● **What the task requires**
Pull out every line below containing the word "discriminate".

● **Data records**
· · · ·

(** The request of the comment in [handle]:
    *2\r\n$3\r\nGET\r\n$3\r\nkey\r\n *)
Example readRequest_on_wire :
  snd (fst (readRequest (on_wire get_request))) = None ∧
  snd (readRequest (on_wire get_request)) = EmptyString ∧
  fst (readRequest (on_wire get_request)) =
    fst (readRequest get_request) ∧
  handle 3 (String.append (on_wire get_request) (on_wire bad_request)) []
    = Some [canned].
Proof. repeat split. Qed.

Example done_log :
  log done_get =
    [EvSemaSend; EvPoolGet None;
     EvDo "GET" ["goma:k"] ReplyNil (Some reset_error);
     EvDo "GET" ["goma:k"] (ReplyBulk "v") None;
     EvSemaRecv; EvConnClose].
Proof. reflexivity. Qed.

(** ** The error classifier *)

Lemma reset_errno_spec (e : errval) :
  match dyn_of e with
  | SyscallErrno n => (n =? ECONNRESET) || (n =? ECONNABORTED)
  | _ => false
  end = true ↔ is_reset_errno e.
Proof.
  destruct e as [d m t]; unfold is_reset_errno; simpl. split.
  - destruct d; try discriminate. intros Hb. exists errno. split; [done|].
    apply orb_true_iff in Hb as [Hb|Hb]; apply Z.eqb_eq in Hb; auto.
  - intros (n & -> & Hn).
    apply orb_true_iff. destruct Hn as [-> | ->]; [left | right]; done.
Qed.

(** isConnError is the spec's "reset or aborted under at most one
    syscall-error wrapper". *)
Lemma isConnError_spec (cause : option errval) :
  isConnError cause = true ↔ conn_reset_cause cause.
Proof.
  unfold conn_reset_cause. split.
  - destruct cause as [[d m t]|]; [|discriminate].
    intros Hc. exists (ErrVal d m t). split; [done|].
    destruct d as [|n|[[d' m' t']|]|o|b o]; simpl in Hc; try discriminate.
    + left. by apply (reset_errno_spec (ErrVal (SyscallErrno n) m t)).
    + right. exists (ErrVal d' m' t'). split; [done|].
      apply reset_errno_spec. by destruct d'.
  - intros (e & -> & [He | (e' & Hd & He')]).
    + apply reset_errno_spec in He. destruct e as [[] m t]; done.
    + apply reset_errno_spec in He'.
      destruct e as [d m t]; simpl in Hd; subst d.
      destruct e' as [[] m' t']; done.
Qed.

· · · ·

● **Reply to the exercise**
  - destruct d; try discriminate. intros Hb. exists errno. split; [done|].
  - destruct cause as [[d m t]|]; [|discriminate].
    destruct d as [|n|[[d' m' t']|]|o|b o]; simpl in Hc; try discriminate.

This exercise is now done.